Hotline Dating is the socially anxious teenager/millenial's worst nightmare. Like, instead of swiping and texting your prospective conquests, you have to actually... like, call them. Personally. Oh, the agony of genuine human contact! What if they say something and you can't come up with a response and the whole conversation stalls and the deafening silence in the loudspeaker gives you that uncomfortable rush of adrenaline... your palms are sweating as you are gasping for air, desperate to keep the rapidly sinking boat afloat... somehow. Five more seconds of that and you finally crumble, throw your iPhone away, and suffer horrible PTSD for a week after.
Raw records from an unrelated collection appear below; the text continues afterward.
(* ===== verification/Candidates.v ===== *)
(** * Cloudflare candidates and their validations

    [src/cloudflare/candidates.rs]: the bounded pool of candidate addresses, its
    admission pipeline and its eviction.  [src/cloudflare/state.rs]: the record of
    domain-level validations, the baselines, and what a change of prefixes or of
    network does to all of them.  (The operating mode of the same file is in
    [CloudflarePolicy].) *)

From Stdlib Require Import Ascii String.
From S2P Require Import Prelude.
From S2P Require Import Hashing.
From S2P Require Import Floats.
From S2P Require Import Names.
From S2P Require Import Net.
From S2P Require Import Config.
From S2P Require Import Prefixes.
From S2P Require Import Quality.
From S2P Require Import AnswerPolicy.

(** ** The pool *)

Inductive CandidateOrigin : Set := DnsAnswer | Seed | Sampling | FromConfig | Persisted.

Definition priority (o : CandidateOrigin) : Z :=
  match o with DnsAnswer => 0 | FromConfig => 1 | Persisted => 2 | Seed => 3 | Sampling => 4 end.

Inductive RejectReason : Set :=
| NotOfficialPrefix | SpecialUseAddress | NoSnapshot | PoolFull | BudgetExhausted
| Ipv6SamplingDisabled.

Inductive CandidateStage : Set := StageNew | TcpOk | TlsOk | HttpOk.

#[global] Instance CandidateStage_eq_dec : EqDecision CandidateStage.
Proof. solve_decision. Defined.

Definition stage_rank (s : CandidateStage) : Z :=
  match s with StageNew => 0 | TcpOk => 1 | TlsOk => 2 | HttpOk => 3 end.

Record Candidate : Type := mk_Candidate {
  cd_addr : IpAddr;
  cd_origin : CandidateOrigin;
  cd_first_seen : Instant;
  cd_last_seen : Instant;
  cd_last_probe : option Instant;
  cd_stage : CandidateStage;
  cd_successes : Z;
  cd_generation : Z;
  cd_colo : option str
}.

Definition is_eligible (c : Candidate) (min_successes : Z) : bool :=
  bool_decide (cd_stage c = HttpOk) && (min_successes <=? cd_successes c).

Record CandidatePool : Type := mk_CandidatePool {
  p_v4 : gmap IpAddr Candidate;
  p_v6 : gmap IpAddr Candidate;
  p_admitted_this_hour : Z;
  p_hour_started : option Instant;
  p_capacity : nat
}.

Definition pool_new (capacity : nat) : CandidatePool := mk_CandidatePool ∅ ∅ 0 None (max capacity 1).

Inductive Admission : Set := Added | Refreshed | RejectedFor (r : RejectReason).

Definition ipv4_addr (a : IpAddr) : bool := match a with V4 _ => true | V6 _ => false end.

(** The map of an address's family. *)
Definition family (p : CandidatePool) (a : IpAddr) : gmap IpAddr Candidate :=
  if ipv4_addr a then p_v4 p else p_v6 p.

Definition with_family (p : CandidatePool) (a : IpAddr) (m : gmap IpAddr Candidate) : CandidatePool :=
  if ipv4_addr a
  then mk_CandidatePool m (p_v6 p) (p_admitted_this_hour p) (p_hour_started p) (p_capacity p)
  else mk_CandidatePool (p_v4 p) m (p_admitted_this_hour p) (p_hour_started p) (p_capacity p).

Definition pool_size (p : CandidatePool) : nat := (size (p_v4 p) + size (p_v6 p))%nat.

Section pool.
Context {IPL : IpNetLib} {HO : HashOrder IpAddr}.

(** The entry to evict: of those that may go, the least wanted origin, and of
    those the one not seen for the longest time. *)
Definition evict_victim (p : CandidatePool) (incoming : CandidateOrigin) : option (IpAddr * Candidate) :=
  fold_left (λ victim e,
    let c := e.2 in
    if (priority (cd_origin c) <=? priority incoming) && negb (bool_decide (cd_stage c = StageNew))
    then victim
    else
      match victim with
      | None => Some e
      | Some (_, v) =>
          if (priority (cd_origin v) <? priority (cd_origin c))
             || ((priority (cd_origin c) =? priority (cd_origin v)) && (cd_last_seen c <? cd_last_seen v))
          then Some e else victim
      end)
    (hash_iter (p_v4 p) ++ hash_iter (p_v6 p)) None.

Definition evict_one (p : CandidatePool) (incoming : CandidateOrigin) : bool * CandidatePool :=
  match evict_victim p incoming with
  | Some (addr, c) =>
      (bool_decide (is_Some (family p addr !! addr)), with_family p addr (delete addr (family p addr)))
  | None => (false, p)
  end.

(** The hourly budget of new admissions. *)
Definition hour_gate (p : CandidatePool) (hourly_budget : option Z) (now : Instant)
    : bool * CandidatePool :=
  match hourly_budget with
  | None => (true, p)
  | Some budget =>
      let reset := match p_hour_started p with
                   | None => true
                   | Some start => 3600 <=? as_secs (since now start)
                   end in
      let p := if reset then mk_CandidatePool (p_v4 p) (p_v6 p) 0 (Some now) (p_capacity p) else p in
      (negb (budget <=? p_admitted_this_hour p), p)
  end.

Definition add_candidate (p : CandidatePool) (c : Candidate) : CandidatePool :=
  let p := with_family p (cd_addr c) (<[cd_addr c := c]> (family p (cd_addr c))) in
  mk_CandidatePool (p_v4 p) (p_v6 p) (p_admitted_this_hour p + 1) (p_hour_started p) (p_capacity p).

Definition admit_candidate (p : CandidatePool) (addr : IpAddr) (origin : CandidateOrigin)
    (snapshot : option PrefixSnapshot) (generation : Z) (now : Instant) (hourly_budget : option Z)
    : Admission * CandidatePool :=
  if negb (bool_decide (IpClass.classify addr = None)) then (RejectedFor SpecialUseAddress, p)
  else
    match snapshot with
    | None => (RejectedFor NoSnapshot, p)
    | Some snapshot =>
        if negb (snapshot_contains snapshot addr) then (RejectedFor NotOfficialPrefix, p)
        else
          match family p addr !! addr with
          | Some c =>
              let origin := if priority origin <? priority (cd_origin c) then origin
                            else cd_origin c in
              (Refreshed,
               with_family p addr
                 (<[addr := mk_Candidate (cd_addr c) origin (cd_first_seen c) now (cd_last_probe c)
                              (cd_stage c) (cd_successes c) (cd_generation c) (cd_colo c)]>
                    (family p addr)))
          | None =>
              let '(allowed, p) := hour_gate p hourly_budget now in
              if negb allowed then (RejectedFor BudgetExhausted, p)
              else
                let '(room, p) :=
                  if (p_capacity p <=? pool_size p)%nat then evict_one p origin else (true, p) in
                if negb room then (RejectedFor PoolFull, p)
                else
                  (Added, add_candidate p
                            (mk_Candidate addr origin now now None StageNew 0 generation None))
          end
    end.

Definition record_stage (p : CandidatePool) (addr : IpAddr) (stage : CandidateStage) (success : bool)
    (colo : option str) (now : Instant) : CandidatePool :=
  match family p addr !! addr with
  | None => p
  | Some c =>
      let c' :=
        if success then
          mk_Candidate (cd_addr c) (cd_origin c) (cd_first_seen c) (cd_last_seen c) (Some now)
            (if stage_rank (cd_stage c) <? stage_rank stage then stage else cd_stage c)
            (sat_add u32_max (cd_successes c) 1) (cd_generation c)
            (match colo with Some _ => colo | None => cd_colo c end)
        else
          mk_Candidate (cd_addr c) (cd_origin c) (cd_first_seen c) (cd_last_seen c) (Some now)
            (cd_stage c) 0 (cd_generation c) (cd_colo c) in
      with_family p addr (<[addr := c']> (family p addr))
  end.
Definitely not for the faint-hearted! Should you feel like it, you must request an invite in the app before you are allowed to put your social skills to the ultimate 21st century test – a phone call with a stranger.

Download for iOS


Love is the strongest emotion there is, right? Rubbish. There's nothing like good old-fashioned hate for bringing people together! If bonding over a mutual disdain for bratty children, supermarket queues, British quisine, indie rock, delayed Android updates, and other societal scourges sounds like your thing, Hater is the dating app for meeting the hate of your life. Instead of swiping people you will eventually hate (the Tinder thing), you directly swipe the stuff you already hate. Hater constructs a profile from your preferences, suggests the best matches, and lets you choose with whom to initiate contact. It's a work of genius, so join the dark side.

Download for iOS


When things simply aren't working, it's best to put a quiet, dignified end to them. When that's impossible (it's never possible), relationship-ending apps are here for you. And by that, we don't really mean Clash Of Clans or Hearthstone, although they can do a great job when your gaming habit goes out of control (one doesn't simply game casually). No, we're more inclined towards apps like BreakupText. This modern classic has its mechanism built of kevlar, concrete, and heartbreak – open app, push button, send snarky text, done. Why bother with painful calls or meetings when technology lets you be this heartless, detached, and efficient? BreakupText has both guys and gals covered, and features scenarios for nuking both casual and serious relationships. Tread carefully with this app if your ex is off their meds, though, for someone could end up chased with a knife... and that someone probably can't remember the last time they went for a run.

Download for iOS


Luxy is the best thing to do as you are casually counting your millions while sipping from Johnny Depp's fine $30k/mo wine reserve. To join this app, you must be rich, hot, or rich and hot. You certainly cannot be poor, ugly, or poor and ugly. If you still struggle with meeting that special someone whose looks and riches are appropriate for your unrealistic standards, try attending Luxy's Millionaire Singles Parties in NYC, LA, Miami, Paris, Milan, and London. Don't forget to bring business cards and tell everyone you are besties with Johnny Depp. By the way, the genuinely smart thing about Luxy is that approved members actually have their income verified. Their looks don't, though, but that's no problem as everyone here can afford extensive plastic surgery.